* _TASK PROMPT_: Find the line with "Definition block (A" in the entries below. Repeat it, every following line, and the line with "Definition owns (frame", exactly and with nothing added.

* _DATA RECORDS_:
________________________________________
Lemma getVoltageTable_restores_witness :
  exists t m', DomainLinux_getVoltageTableOf (VO := idle_cores) (fun _ m => m) domain0 1 true
      (mkMachine freq_world0 ∅) = (Ret t, m') /\
    DomainLinux_getCurrentGovernor (m_world m') domain0 = Ret GOVERNOR_ONDEMAND /\
    (1, 1800000) ∈ fst <$> t.
Proof.
  assert (exists t, fst (DomainLinux_getVoltageTableOf (VO := idle_cores) (fun _ m => m) domain0 1 true
      (mkMachine freq_world0 ∅)) = Ret t) as [t Et] by (eexists; vm_compute; reflexivity).
  destruct (DomainLinux_getVoltageTableOf (VO := idle_cores) (fun _ m => m) domain0 1 true
      (mkMachine freq_world0 ∅)) as [o m'] eqn:E. simpl in Et. subst o.
  exists t, m'. destruct (getVoltageTable_restores (VO := idle_cores) (fun _ m => m) "" true domain0 1 true
                            (mkMachine freq_world0 ∅) m' t domain0_static) as (H1 & H2 & _).
  - intros v m r m1 [= _ <-] Hok. auto.
  - intros v m r m1 [= _ <-] Hok. auto.
  - intros n m Hok. auto.
  - exact domain0_ok.
  - apply list_elem_of_In. vm_compute. auto.
  - exact E.
  - split; [reflexivity|]. split; [rewrite H2; vm_compute; reflexivity|].
    apply H1. exists 1800000. split; [apply list_elem_of_In; vm_compute; auto|reflexivity].
Defined.

(** ** The module, on the machine *)
Definition freq_cores (d : nat) : list VirtualCore :=
  match freq_doms !! d with Some dl => dl_virtualCores dl | None => [] end.

Lemma CpuFreq_getDomain_spec_witness : CpuFreq_getDomain freq_core1 freq_machine0 = Ret 1%nat.
Proof.
  apply (proj1 (CpuFreq_getDomain_spec freq_machine0 freq_cores freq_core1
    ltac:(intros d Hd; apply list_elem_of_In in Hd; destruct Hd as [<-|[<-|[]]]; reflexivity)) 1%nat).
  exists [0%nat], []. split; [reflexivity|]. split; [left|].
  intros d ->%list_elem_of_singleton. intros Hin. apply list_elem_of_In in Hin. destruct Hin as [Hin|[]].
  vm_compute in Hin. discriminate Hin.
Defined.

Lemma CpuFreq_getDomainsComplete_spec_witness :
  exists l, CpuFreq_getDomainsComplete [freq_core1] freq_machine0 = Ret l /\ 1%nat ∈ l.
Proof.
  destruct (CpuFreq_getDomainsComplete_spec freq_machine0 freq_cores [freq_core1]) as (l & E & _ & H).
  - intros d Hd. apply list_elem_of_In in Hd. destruct Hd as [<-|[<-|[]]]; reflexivity.
  - vm_compute. reflexivity.
  - apply NoDup_singleton.
  - intros d Hd. apply list_elem_of_In in Hd. destruct Hd as [<-|[<-|[]]]; apply NoDup_singleton.
  - exists l. split; [exact E|]. apply H. split; [right; left|].
    intros v ->%list_elem_of_singleton. left.
Defined.

Definition freq_rp : CpuFreqRollbackPoint :=
  match fst (CpuFreq_getRollbackPoint freq_machine0) with
  | Ret rp => rp | _ => mkCpuFreqRollbackPoint [] [] [] []
  end.

Lemma CpuFreq_rollback_restores_witness :
  exists s s', d_setGovernor 0%nat GOVERNOR_PERFORMANCE freq_machine0 = (Ret true, s) /\
    CpuFreq_rollback freq_rp s = (Ret tt, s') /\
    d_getCurrentGovernor 0%nat s' = (Ret GOVERNOR_ONDEMAND, s').
Proof.
  destruct (fl_setGovernor 0%nat GOVERNOR_PERFORMANCE freq_machine0) as (s & E & Hok & _ & B & O);
    [left|exact freq_machine0_ok|apply list_elem_of_In; vm_compute; auto|].
  destruct (CpuFreq_rollback_restores [0%nat; 1%nat] freq_machine0 s freq_rp) as (s' & E' & _ & H).
  - exact (NoDup_seq 0 2).
  - exact freq_machine0_ok.
  - exact Hok.
  - rewrite (freq_rollback_point_spec (FL := freq_laws0) freq_machine0 freq_machine0_ok (NoDup_seq 0 2)).
    apply (f_equal (fun x => (x, freq_machine0))). vm_compute. reflexivity.
  - assert (forall d, d ∈ [0%nat; 1%nat] -> fl_bounds d s = fl_bounds d freq_machine0) as Hb.
    { intros d Hd. destruct (decide (d = 0%nat)) as [->|Hne]; [exact B|]. by apply O. }
    assert (forall d, d ∈ [0%nat; 1%nat] -> fl_bounds d freq_machine0 = (1200000, 1800000) /\
      fl_governor d freq_machine0 = GOVERNOR_ONDEMAND /\ fl_frequencies d = [1200000; 1800000; 2400000]) as Hv.
    { intros d Hd. apply list_elem_of_In in Hd. destruct Hd as [<-|[<-|[]]]; vm_compute; auto. }
    intros d Hd. unfold restorable. rewrite Hb by done. destruct (Hv d Hd) as (-> & -> & ->).
    split; [left|]. split; [right; left|]. split; vm_compute; congruence.
  - exists s, s'. split; [exact E|]. split; [exact E'|].
    destruct (H 0%nat) as [Hg _]; [left|]. rewrite Hg. vm_compute. reflexivity.
Defined.
Definition malloc : M Heap (option nat) := fun h =>
  match h_fails h with
  | true :: fs => (Ret None, mkHeap (h_live h) fs)
  | fs => let b := fresh (h_live h) in (Ret (Some b), mkHeap (b :: h_live h) (tail fs))
  end.

Definition bad_free : string := "free of a block that is not allocated".

(** The live blocks without [b]; none if [b] is not one of them. *)
Fixpoint remove_block (b : nat) (l : list nat) : option (list nat) :=
  match l with
  | [] => None
  | c :: l' => if decide (b = c) then Some l' else (c ::.) <$> remove_block b l'
  end.

(** [free] of a pointer that is not null. *)
Definition free_block (b : nat) : M Heap unit := fun h =>
  match remove_block b (h_live h) with
  | Some l => (Ret tt, mkHeap l (h_fails h))
  | None => (Undef bad_free, h)
  end.

(** [realloc]: a failure leaves the old block as it was. *)
Definition realloc (p : option nat) : M Heap (option nat) :=
  let* q := malloc in
  match q, p with
  | Some _, Some b => do* free_block b in ret q
  | _, _ => ret q
  end.

(** A pointer to a block that the structure owns, with what is stored there. *)
Definition block (A : Type) : Type := option (nat * A).

Definition free_ptr {A} (p : block A) : M Heap unit :=
  match p with
  | Some (b, _) => free_block b
  | None => ret tt
  end.

Definition ptr_block {A} (p : block A) : list nat :=
  match p with
  | Some (b, _) => [b]
  | None => []
  end.

(** The live blocks are [bs] besides those of [frame]. *)
Definition owns (frame : list nat) (bs : list nat) (h : Heap) : Prop := h_live h ≡ₚ bs ++ frame.

(** ** Bytes *)

Definition overrun : string := "read past the end of the buffer".
Definition out_of_fuel : string := "the loop has not ended within its fuel".

Definition byte_at (p : list Z) (i : nat) : outcome Z :=
  match p !! i with
  | Some b => Ret b
  | None => Undef overrun
  end.

(** [p += n] *)
Definition advance (p : list Z) (n : Z) : list Z := drop (Z.to_nat n) p.

(** The bytes that [memcpy] copies from [p]. *)
Definition memcpy_from (p : list Z) (n : Z) : outcome (list Z) :=
  if n <=? Z.of_nat (length p) then Ret (take (Z.to_nat n) p) else Undef overrun.

(** The first [n] elements of the array [l], where [n] is the field of another structure. *)
Definition array_prefix {A} (n : Z) (l : list A) : outcome (list A) :=
  if n <=? Z.of_nat (length l) then Ret (take (Z.to_nat n) l) else Undef overrun.

Definition is_byte (b : Z) : Prop := 0 <= b < 256.

(** The order of the bytes of a word in the memory of the host. *)
Class HostOrder := { big_endian : bool }.

Definition le16 (b0 b1 : Z) : Z := Z.lor (Z.shiftl b1 8) b0.
Definition host16 `{HostOrder} (b0 b1 : Z) : Z := if big_endian then le16 b1 b0 else le16 b0 b1.

(** [libusb_cpu_to_le16], and [libusb_le16_to_cpu], which is the same function: store the bytes
    of [x], least significant first, and read them as a word of the host,
    src/external/libusb-1.0.9/libusb/libusb.h:118-136. *)
Definition libusb_cpu_to_le16 `{HostOrder} (x : Z) : Z := host16 (Z.land x 0xff) (Z.shiftr x 8).

Lemma le16_add b0 b1 : is_byte b0 -> le16 b0 b1 = 256 * b1 + b0.
Proof.
  unfold is_byte, le16. intros H. rewrite Z.lor_comm.
  rewrite <- (Z.mod_small b0 256) at 1 by lia. change 256 with (2 ^ 8) at 1.
  rewrite <- Z.land_ones by lia. 
  assert (Z.land (Z.shiftl b1 8) (Z.land b0 (Z.ones 8)) = 0) as E.
  { apply Z.bits_inj'. intros n Hn. rewrite !Z.land_spec, Z.bits_0. destruct (decide (n < 8)).
    - rewrite Z.shiftl_spec_low by lia. done.
    - rewrite Z.ones_spec_high by lia. by rewrite !andb_false_r. }
  rewrite Z.lor_comm, <- Z.lxor_lor, <- Z.add_nocarry_lxor by done.
  rewrite Z.land_ones, Z.mod_small, Z.shiftl_mul_pow2 by lia. lia.
Qed.

(** The conversion gives the value that the two bytes have in the order of the bus, whatever
    the order of the host. *)
Lemma libusb_cpu_to_le16_host `{HostOrder} b0 b1 :
  is_byte b0 -> is_byte b1 -> libusb_cpu_to_le16 (host16 b0 b1) = le16 b0 b1.
Proof.
  intros H0 H1. unfold libusb_cpu_to_le16, host16.
  assert (forall x y, is_byte x -> is_byte y -> Z.land (le16 x y) 0xff = x /\ Z.shiftr (le16 x y) 8 = y) as E.
  { intros x y Hx Hy. rewrite le16_add by done. unfold is_byte in *.
    change 0xff with (Z.ones 8). rewrite Z.land_ones, Z.shiftr_div_pow2 by lia. change (2 ^ 8) with 256.
    split; [rewrite Z.add_comm, Z.mul_comm, Z_mod_plus_full; by apply Z.mod_small|].
    rewrite Z.add_comm, Z.mul_comm, Z.div_add by lia. rewrite Z.div_small; lia. }
  destruct big_endian; destruct (E b0 b1), (E b1 b0); congruence.
Qed.

(** ** Rules *)

Lemma lift_bind {S A B} (o : outcome A) a (f : A -> M S B) s : o = Ret a -> bind (lift o) f s = f a s.
Proof. by intros ->. Qed.

(** A computation that returns, and then [Q] holds, or stops at a read past the end of a buffer.
    That read is undefined behaviour: the computation is not safe, but it is the only misuse of
    memory it can make: it never frees what is not allocated, never runs out of fuel and never
    throws.  The parser of descriptors has such reads (the findings on descriptor.c:286 and 358). *)
Definition ret_or_overrun {S A} (m : M S A) (h : S) (Q : A -> S -> Prop) : Prop :=
  match m h with
  | (Ret a, h') => Q a h'
  | (Throw _, _) => False
  | (Undef u, _) => u = overrun
  end.
(** ** Cancelling what has expired *)

(** A log of the cancellations that the backend is asked for. *)
Class CancelLog (D : Type) `{IoBackend D} := {
  cancelled : D -> list nat;
  cancel_logs t tr d : exists r d', backend_cancel_transfer t tr d = (Ret r, d') /\ cancelled d' = cancelled d ++ [t];
  clock_logs d r d' : clock_monotonic d = (r, d') -> cancelled d' = cancelled d }.

Section timeouts.
Context {D : Type} `{CancelLog D} `{IoEvents D}.
Implicit Types (s : Ctx D) (m : gmap nat (usbi_transfer * libusb_transfer)).

(** A transfer whose timeout is still to be handled. *)
Definition pending m (t : nat) : bool :=
  match m !! t with
  | Some (it, _) => timerisset (it_timeout it) && negb (timeout_handled it)
  | None => false
  end.
(** One that has expired. *)
Definition due m (now : Z * Z) (t : nat) : bool := pending m t && negb (tv_before now (deadline_of m t)).

Definition has_flag (f : Z) (it : usbi_transfer) : Prop := Z.land (it_flags it) f <> 0.

(** A transfer after its timeout has been handled. *)
Definition timed_out m m' (t : nat) : Prop :=
  exists it it' tr, m !! t = Some (it, tr) /\ m' !! t = Some (it', tr) /\
    it_timeout it' = it_timeout it /\ has_flag USBI_TRANSFER_TIMED_OUT it' /\
    has_flag USBI_TRANSFER_CANCELLING it'.

Lemma lor_flag a b f : Z.land b f <> 0 -> Z.land (Z.lor a b) f <> 0.
Proof. intros Hb E. rewrite Z.land_lor_distr_l, Z.lor_eq_0_iff in E. tauto. Qed.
________________________________________
* _WORKED SOLUTION_:
Definition block (A : Type) : Type := option (nat * A).

Definition free_ptr {A} (p : block A) : M Heap unit :=
  match p with
  | Some (b, _) => free_block b
  | None => ret tt
  end.

Definition ptr_block {A} (p : block A) : list nat :=
  match p with
  | Some (b, _) => [b]
  | None => []
  end.

(** The live blocks are [bs] besides those of [frame]. *)
Definition owns (frame : list nat) (bs : list nat) (h : Heap) : Prop := h_live h ≡ₚ bs ++ frame.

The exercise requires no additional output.